In this multi-center randomized clinical trial, the operator acquired an atrial substrate map, sent the data to the modeling team, and received the outcome of the virtual Smax calculated during the CPVI procedure. We compared the rhythm outcomes of the real-time computational modeling–guided extra-PV Smax ablation and empirical AFCA in patients with non-paroxysmal AF.

METHODS

Ethical statement

The Clinical Usefulness of Virtual Ablation Guided Catheter Ablation of Atrial Fibrillation Targeting Restitution Parameter-Guided Catheter Ablation (CUVIA-REGAB) was a multi-center, prospective, single-blind randomized controlled trial including non-valvular AF patients who were scheduled for AFCA (ClinicalTrials.gov number NCT02558699). The study protocol was approved by the Institutional Review Board of each participating center (The Severance Clinical Research Center, IRB No.: 4-2015-0646) and complied with the principles of the 2013 Declaration of Helsinki. All participants provided written informed consent before the study enrollment. The trial enrollment began in March 2019.

Study population

Patients were eligible if they were i) aged 19–80 years and ii) had documented AF despite more than 6 weeks of antiarrhythmic drug (AAD) treatment or documented AF with intolerance to AADs. The major exclusion criteria were an estimated glomerular filtration rate <30 mL/min, contraindication to anticoagulants, cardiac structural abnormalities that were not suitable to a catheter-based AF ablation procedure, history of major bleeding complications, history of a recurrent ischemic stroke, prior AFCA or Maze surgery, or any other conditions that impeded a cardiac computed tomography (CT) scan.

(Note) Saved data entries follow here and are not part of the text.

Fixpoint utf8_decode (s : list byte) : option ustr :=
  match s with
  | [] => Some []
  | x0 :: s1 =>
      let n0 := Byte.to_N x0 in
      if (n0 <? 128)%N then cons n0 <$> utf8_decode s1
      else if (n0 <? 194)%N then None
      else if (n0 <? 224)%N then
        match s1 with
        | x1 :: s2 =>
            match continuation x1 with
            | Some c1 => cons ((n0 - 192) * 64 + c1)%N <$> utf8_decode s2
            | None => None
            end
        | _ => None
        end
      else if (n0 <? 240)%N then
        match s1 with
        | x1 :: x2 :: s3 =>
            match continuation x1, continuation x2 with
            | Some c1, Some c2 =>
                let cp := ((n0 - 224) * 4096 + c1 * 64 + c2)%N in
                if ((cp <? 2048) || ((55296 <=? cp) && (cp <? 57344)))%N
                then None
                else cons cp <$> utf8_decode s3
            | _, _ => None
            end
        | _ => None
        end
      else if (n0 <? 245)%N then
        match s1 with
        | x1 :: x2 :: x3 :: s4 =>
            match continuation x1, continuation x2, continuation x3 with
            | Some c1, Some c2, Some c3 =>
                let cp :=
                  ((n0 - 240) * 262144 + c1 * 4096 + c2 * 64 + c3)%N in
                if ((cp <? 65536) || (1114111 <? cp))%N
                then None
                else cons cp <$> utf8_decode s4
            | _, _, _ => None
            end
        | _ => None
        end
      else None
  end.

Definition lower_ascii (s : ustr) : ustr :=
  (λ c, if ((65 <=? c) && (c <=? 90))%N then (c + 32)%N else c) <$> s.

Definition iexact_ascii (stored sought : ustr) : bool :=
  bool_decide (lower_ascii stored = lower_ascii sought).

Definition max_length : nat := 30.

Definition too_long (values : Fields) : bool :=
  existsb (λ item, (max_length <? List.length item.2)%nat)
    (map_to_list values).

Definition email_taken (rows : list Row) (values : Fields) (self : option nat)
  : bool :=
  match values !! "email" with
  | None => false
  | Some e =>
      existsb
        (λ r, bool_decide (fields r !! "email" = Some e)
              && negb (bool_decide (Some (pk r) = self)))
        rows
  end.

Definition check_insert (t : Table) (rows : list Row) (values : Fields)
  : option DbError :=
  if too_long values then Some Data
  else match t with
       | UserTable => if email_taken rows values None then Some Integrity
                      else None
       | GroupTable => None
       end.

Definition check_save (rows : list Row) (user : Row) : option DbError :=
  if email_taken rows (fields user) (Some (pk user)) then Some Integrity
  else if too_long (fields user) then Some Data
  else None.

Definition reference_runtime
    (directory : string → list string → Exn + list Entry)
    (user_hooks : string → option UserHook)
    (removed_hooks : string → option RemovedHook) : Runtime :=
  mkRuntime utf8_decode lower_ascii iexact_ascii check_insert check_save
    directory user_hooks removed_hooks.

(** Hooks for the runs below. *)

Definition no_user_hooks : string → option UserHook := λ _, None.

(** A removal hook that touches nothing. *)
Definition notify : RemovedHook := λ user db, (db, inr user).

Definition removed_hooks (path : string) : option RemovedHook :=
  if decide (path = "hooks.notify") then Some notify
  else if decide (path = "hooks.audit") then Some notify
  else None.

(** A user-sync hook that gives every user the same e-mail address. *)
Definition shared_mailbox : UserHook := λ user _ _ _ db,
  (db, inr (setattr user "email" (uni "office@example.com"))).

Definition user_hooks (path : string) : option UserHook :=
  if decide (path = "hooks.shared_mailbox") then Some shared_mailbox
  else None.

Definition empty_db : Db := mkDb [] [] 1.

Definition no_directory : string → list string → Exn + list Entry :=
  λ _ _, inr [].

(** ** Reading a run *)

Definition is_unbind (ev : Event) : bool :=
  match ev with Unbind => true | _ => false end.

(** How many times the connection was released. *)
Definition unbind_count (evs : list Event) : nat :=
  length (List.filter is_unbind evs).

(** The removal hooks that were called, in order. *)
Definition removed_calls (evs : list Event) : list (string * Row) :=
  omap (λ ev, match ev with
              | RemovedUserCallback path user => Some (path, user)
              | _ => None
              end) evs.

(** The "Called ... for user ..." records, in order. *)
Definition called_for (evs : list Event) : list (string * ustr) :=
  omap (λ ev, match ev with
              | Log DEBUG (CalledFor path username) => Some (path, username)
              | _ => None
              end) evs.

(** A call of a user-sync hook: [callback(user, ldap_attributes, created,
    updated)]. *)
Record UserCall := mkUserCall {
  call_path : string;
  call_user : Row;
  call_attributes : Attrs;
  call_created : bool;
  call_updated : bool
}.

(** The user-sync hooks that were called, in order. *)
Definition user_calls (evs : list Event) : list UserCall :=
  omap (λ ev, match ev with
              | UserCallback path user attrs created updated =>
                  Some (mkUserCall path user attrs created updated)
              | _ => None
              end) evs.

Definition created_groups (evs : list Event) : list ustr :=
  omap (λ ev, match ev with
              | Log DEBUG (CreatedGroup g) => Some g
              | _ => None
              end) evs.

(** The record lines 96-107 log: a creation, an update, or nothing. *)
Definition drift_log (username : ustr) (created updated : bool)
  : list Event :=
  if created then [Log DEBUG (CreatedUser username)]
  else if updated then [Log DEBUG (UpdatedUser username)]
  else [].

Definition is_ok {A} (r : Exn + A) : bool :=
  match r with inr _ => true | inl _ => false end.

(** Every event a computation emits satisfies [P], whatever the database. *)
Definition emits_only {A} (P : Event → Prop) (m : M A) : Prop :=
  ∀ db, Forall P (out_events (m db)).

Definition not_unbind (ev : Event) : Prop := is_unbind ev = false.

Definition not_user_callback (ev : Event) : Prop :=
  match ev with UserCallback _ _ _ _ _ => False | _ => True end.

(** An outcome with one more event in front. *)
Definition prepend {A} (ev : Event) (o : Outcome A) : Outcome A :=
  mkOutcome (out_db o) (ev :: out_events o) (out_result o).

(** The step of group sync on a well-formed entry; which entry does not
    matter, see [group_defaults]. *)
Definition group_step (rt : Runtime) (settings : SyncSettings) : M unit :=
  sync_ldap_group rt settings ("", Dict ∅).

(** A database on which that step changes nothing and creates nothing. *)
Definition group_stable (rt : Runtime) (settings : SyncSettings) (db : Db)
  : Prop :=
  out_db (group_step rt settings db) = db
  ∧ out_result (group_step rt settings db) = inr tt
  ∧ created_groups (out_events (group_step rt settings db)) = [].

(** An entry the loops work on, as opposed to one they pass over. *)
Definition is_dict (entry : Entry) : bool :=
  match entry.2 with Dict _ => true | NotDict => false end.

(** The searches that were made, in order. *)
Definition searches (evs : list Event) : list (string * list string) :=
  omap (λ ev, match ev with
              | Search filter attributes => Some (filter, attributes)
              | _ => None
              end) evs.

Definition not_search (ev : Event) : Prop :=
  match ev with Search _ _ => False | _ => True end.

Definition not_removal (ev : Event) : Prop :=
  match ev with
  | RemovedUserCallback _ _ | Log _ (CalledFor _ _) => False
  | _ => True
  end.

(** Every database a computation can leave is related to the one it
    started from. *)
Definition changes_by {A} (R : Db → Db → Prop) (m : M A) : Prop :=
  ∀ db, R db (out_db (m db)).

(** Nothing is taken from the store: the user table keeps its primary
    keys, in order, and the group table keeps its rows. *)
Definition keeps_rows (db db' : Db) : Prop :=
  groups db `prefix_of` groups db'
  ∧ (pk <$> users db) `prefix_of` (pk <$> users db').

(** Group sync only: the user table is the same and the group table has
    grown at its end. *)
Definition groups_appended (db db' : Db) : Prop :=
  users db' = users db ∧ groups db `prefix_of` groups db'.

(** What one directory attribute gives its field: the empty string when
    the entry lacks it, the decoding of its first value otherwise; [None]
    when there is no first value or it does not decode. *)
Definition mapped_value (rt : Runtime) (ldap_attributes : Attrs)
    (ldap_name : string) : option ustr :=
  match ldap_attributes !! ldap_name with
  | None => Some []
  | Some [] => None
  | Some (v :: _) => decode_utf8 rt v
  end.

(** ** Scenarios *)

Definition plain_runtime : Runtime :=
  reference_runtime no_directory no_user_hooks removed_hooks.

(** Groups: the directory attribute [cn] becomes the field [name]. *)
Definition group_settings : SyncSettings :=
  mkSettings "(objectClass=group)" {[ "cn" := "name" ]} "name"
    "" ∅ [] "username" [] [].

Definition admins : Entry :=
  ("cn=Admins,dc=example", Dict {[ "cn" := [raw "Admins"] ]}).

Definition staff : Entry :=
  ("cn=Staff,dc=example", Dict {[ "cn" := [raw "Staff"] ]}).

(** Users: [uid] becomes [username], [mail] becomes [email]; one removal
    hook is configured. *)
Definition user_settings : SyncSettings :=
  mkSettings "" ∅ "name"
    "(objectClass=person)" {[ "uid" := "username"; "mail" := "email" ]} []
    "username" [] ["hooks.notify"].

Definition jdoe : Entry :=
  ("uid=JDoe,dc=example",
   Dict {[ "uid" := [raw "JDoe"]; "mail" := [raw "jdoe@example.com"] ]}).

(** An entry whose [uid] is not UTF-8. *)
Definition garbled : Entry :=
  ("uid=garbled,dc=example", Dict {[ "uid" := [[xff]] ]}).

Definition garbled_directory : string → list string → Exn + list Entry :=
  λ _ _, inr [garbled].

Definition jdoe_directory : string → list string → Exn + list Entry :=
  λ _ _, inr [jdoe].

(** A username of 31 characters, one more than a column holds. *)
Definition long_name : Entry :=
  ("uid=long,dc=example",
   Dict {[ "uid" := [raw "a_very_long_directory_user_name"] ]}).

(** Three local users, of which the directory confirms [a] and [b]. *)
Definition abc_db : Db :=
  mkDb []
    [ mkRow 1 {[ "username" := uni "a" ]} false;
      mkRow 2 {[ "username" := uni "b" ]} false;
      mkRow 3 {[ "username" := uni "c" ]} false ]
    4.

(** Two removal hooks. *)
Definition removal_settings : SyncSettings :=
  mkSettings "" ∅ "name"
    "(objectClass=person)" {[ "uid" := "username"; "mail" := "email" ]} []
    "username" [] ["hooks.notify"; "hooks.audit"].

(** One user-sync hook, which rewrites the e-mail address, and one removal
    hook. *)
Definition hook_settings : SyncSettings :=
  mkSettings "" ∅ "name"
    "(objectClass=person)" {[ "uid" := "username"; "mail" := "email" ]} []
    "username" ["hooks.shared_mailbox"] ["hooks.notify"].

Definition hook_runtime : Runtime :=
  reference_runtime no_directory user_hooks removed_hooks.

Definition bob_attributes : Attrs :=
  {[ "uid" := [raw "bob"]; "mail" := [raw "bob@example.com"] ]}.

Definition bob_defaults : Fields :=
  {[ "username" := uni "bob"; "email" := uni "bob@example.com" ]}.

(** The store already has [alice], who holds the shared address. *)
Definition alice_db : Db :=
  mkDb []
    [ mkRow 1 {[ "username" := uni "alice";
                 "email" := uni "office@example.com" ]} true ]
    2.

(** The store has [bob] under an address the directory no longer has. *)
Definition bob_row : Row :=
  mkRow 1 {[ "username" := uni "bob"; "email" := uni "bob@old.example.com" ]}
    true.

Group assignment and ablation protocol

The included patients were randomly assigned to either the virtual Smax simulation (V-Smax) group or empirical ablation (E-ABL) group in a 1:1 ratio. Randomization was performed by a central randomization service independent of the investigators. All patients received anticoagulation before the AFCA for at least 3 weeks. The AADs were discontinued for at least 5 half-lives prior to the procedure. A cardiac CT scan was performed before the procedure and the absence of any LA appendage thrombus was confirmed. During the ablation procedure, a circular mapping catheter and ablation catheter were advanced into the LA via a transseptal access. Three-dimensional (3D) electroanatomic mapping of the LA was performed in both groups using either an Ensite Navx (Abbott, St. Paul, MN, USA) or CARTO (Biosense Webster, Diamond Bar, CA, USA) system. In patients with ongoing AF at the beginning of AFCA procedure, intracardiac electrical cardioversion was performed and electroanatomic mapping was conducted during sinus rhythm or regular atrial pacing. If the cardioversion failed or AF recurred during the substrate mapping, a repeated cardioversion was attempted up to 3 times. If AF recurred before the completion of the substrate mapping despite electrical cardioversion, the patient was excluded from the analysis. A CPVI was conducted first in both groups, and the V-Smax group received additional ablation guided by the virtual Smax map (Figure 1). In patients in whom AF remained after the completion of the recommended high Smax site ablation, electrical cardioversion was conducted and the procedure was finished after sinus conversion. In the E-ABL group, further extra-PV ablation was conducted at the operator’s discretion. The ablation procedure was performed using radiofrequency energy with an open irrigated catheter with a power of up to 40W. In both groups, ablation of the cavo-tricuspid isthmus line was performed at each operator’s discretion.

Figure 1

Study process in the V-Smax group.

ABL = ablation; AF = atrial fibrillation; CT = computed tomography; LAT = local activation time; PVI = pulmonary vein isolation; 3D = 3-dimensional.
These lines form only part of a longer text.